For the folks at Riffyn, this problem was a call to action. We’d struggled with it our entire scientific lives starting in the 1990s, and in many situations we conquered it. Along the way, we also discovered something kind of obvious, but also perhaps controversial—the experiment, which of course is the fundamental unit of science, is generally misunderstood and misused.
An experiment is thought of as a tool for solving a hypothesis. But most of the time an experiment is a really a tool for gathering data. It is a measurement device like a caliper, or a spectrometer, or any other measurement instrument. Its job is to contribute new measurement data of the highest possible quality, and greatest permanence to a growing record of evidence that others can build upon with trust and confidence.
When you conceptualize an experiment as a measurement device, something fundamental happens to your thinking. Instead of asking “is my hypothesis true?”, you ask “is my measurement a precise, accurate and reproducible assessment?” You begin to treat an experiment as a “thing” that can be seen, known, improved upon just like bits of code shared among computer programs, or like high-quality automobile parts in a supply chain. You can apply the vast body of knowledge and methods developed for measuring, monitoring and improving quality in the manufacturing, software and other industries.[6,7]
When you treat an experiment as a thing, you create a supply chain of scientific methods and experimental data whose final product is knowledge of unassailable quality. When you pass around methods and data like that, a whole explosion of computationally-enabled “goodness” will rain down upon science. And the pace of discovery will leap.[8,9]

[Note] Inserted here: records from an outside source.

(** The other three scenarios of the test suite. *)
Example test_scenarios :
  metric (calculate_analytics Samples.net_profit_data None)
         "net_profit_percent" = Some 16
  ∧ metric (calculate_analytics Samples.receivable_days_data None)
           "accounts_receivable_days" = Some 100
  ∧ metric (calculate_analytics Samples.return_on_equity_data None)
           "return_on_equity" = Some 32.
Proof. vm_compute. repeat split. Qed.




(** C9: two previous periods with the same [revenue] entry give the same
    metric set: nothing else of the previous period is read. *)
Theorem previous_period_only_revenue
    (financial_data p1 p2 : gmap string float) :
  p1 !! "revenue" = p2 !! "revenue" →
  calculate_analytics financial_data (Some p1)
  = calculate_analytics financial_data (Some p2).
Proof.
  intros H. rewrite !calculate_analytics_eq. f_equal.
  assert (revenue_growth_percent financial_data (Some p1)
          = revenue_growth_percent financial_data (Some p2)) as Hg.
  { unfold revenue_growth_percent. rewrite !has_base_Some.
    change (default ∅ (Some p1)) with p1.
    change (default ∅ (Some p2)) with p2.
    unfold get. by rewrite H. }
  unfold analytics_of. by rewrite Hg.
Qed.

End Scalar.

Section ScalarWitnesses.

Import Num Calc Models.
#[local] Open Scope float_scope.

(** Two previous periods that differ in every entry but the revenue. *)
Lemma previous_period_only_revenue_witness :
  model_dump Demo.y2015 !! "revenue"
  = ({[ "revenue" := 3400000 ]} : gmap string float) !! "revenue"
  ∧ calculate_analytics (model_dump Demo.y2016)
      (Some (model_dump Demo.y2015))
    = calculate_analytics (model_dump Demo.y2016)
        (Some {[ "revenue" := 3400000 ]}).
Proof.
  split; [reflexivity|].
  apply (previous_period_only_revenue (model_dump Demo.y2016)
           (model_dump Demo.y2015) {[ "revenue" := 3400000 ]}).
  reflexivity.
Defined.

End ScalarWitnesses.

(** ** Claims about the models *)

Section ModelClaims.

Import Models.

(** C10: a [BatchAnalyticsResponse] that has been constructed holds in
    [total_periods] the length of its [periods], whatever [total_periods]
    the caller passed, and [periods] is the list the caller passed. *)
Theorem total_periods_is_length (data : kwargs)
    (self : BatchAnalyticsResponse) :
  BatchAnalyticsResponse_init data = Ok self →
  total_periods self = Z.of_nat (length (periods self))
  ∧ kw_periods data = Some (periods self).
Proof.
  unfold BatchAnalyticsResponse_init, BaseModel_init.
  destruct (kw_company_name data) as [name|]; [|discriminate].
  destruct (kw_periods data) as [ps|]; [|discriminate].
  cbn. intros [= <-]. by cbn.
Qed.

(** A response built with a wrong count of 7 for one period. *)
Lemma total_periods_is_length_witness :
  BatchAnalyticsResponse_init Samples.miscounted = Ok Samples.counted
  ∧ total_periods Samples.counted
    = Z.of_nat (length (periods Samples.counted))
  ∧ kw_periods Samples.miscounted = Some (periods Samples.counted).
Proof.
  split; [reflexivity|].
  apply (total_periods_is_length Samples.miscounted Samples.counted).
  reflexivity.
Defined.

End ModelClaims.

(** ** Claims about [validate_financial_data] *)

Section Validation.

Import Num Validate.

Lemma check_non_negative_spec (data : raw_dict) (fields : list string) :
  Forall (fun field => data !! field ≠ Some None) fields →
  ∃ r, check_non_negative data fields = Ok r
       ∧ (r = None ↔ existsb (negative_at data) fields = false).
Proof.
  induction fields as [|field rest IH]; intros HF.
  - by exists None.
  - apply Forall_cons in HF as [Hfield Hrest].
    destruct (IH Hrest) as (r & Hr & Hiff).
    cbn [check_non_negative existsb]. unfold negative_at at 1.
    destruct (data !! field) as [[v|]|]; [|done|].
    + destruct (lt0 v).
      * eexists. split; [done|]. by split.
      * by exists r.
    + by exists r.
Qed.

(** C8, as the code has it: [validate_financial_data] fails exactly when
    [revenue] is missing (absent or [None]) or one of [revenue], [cash],
    [accounts_receivable], [inventory], [fixed_assets] is present and
    negative; on every other dict whose listed fields are numbers it returns
    [(True, "")].  A revenue of 0 is accepted here. *)
Theorem validate_financial_data_rule (data : raw_dict) :
  numeric data →
  ((∃ msg, validate_financial_data data = Ok (false, msg))
   ↔ rejects data = true)
  ∧ (rejects data = false → validate_financial_data data = Ok (true, "")).
Proof.
  intros Hnum. unfold validate_financial_data, rejects, required_fields.
  cbn [check_required].
  destruct (data !! "revenue") as [[r|]|] eqn:Hrev;
    [|split; [split; [done|by eexists]|done]..].
  assert (Forall (fun field => data !! field ≠ Some None)
            non_negative_fields) as HF.
  { apply Forall_cons. split; [by rewrite Hrev|done]. }
  destruct (check_non_negative_spec data _ HF) as (res & -> & Hiff).
  cbn [mbind result_bind orb].
  destruct res as [msg|].
  - assert (existsb (negative_at data) non_negative_fields = true) as ->.
    { destruct (existsb _ _); [done|]. discriminate (proj2 Hiff eq_refl). }
    split; [split; [done|by eexists]|done].
  - rewrite (proj1 Hiff eq_refl).
    split; [split; [by intros [? [=]]|done]|done].
Qed.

To help achieve this vision, Riffyn spent years creating a Scientific Development Environment—a cloud-based software toolset built to elevate the scientific experiment to a thing you can see, a thing you can improve, a thing you can revere and share—just as you might do for a new device or piece of software. Riffyn treats scientific experiments as tangible objects, and provides the means to design, execute, and share them as visual, computable data sets for interactive analysis and machine learning. With this new approach we’re aiming to help scientists deliver reusable research—research we can trust and build on efficiently, like high-quality parts in a global supply chain of methods and data.
To learn more about the roots of Riffyn and how it brings data together, take a look this slide presentation which takes you on a visual journey of the concepts laid out here.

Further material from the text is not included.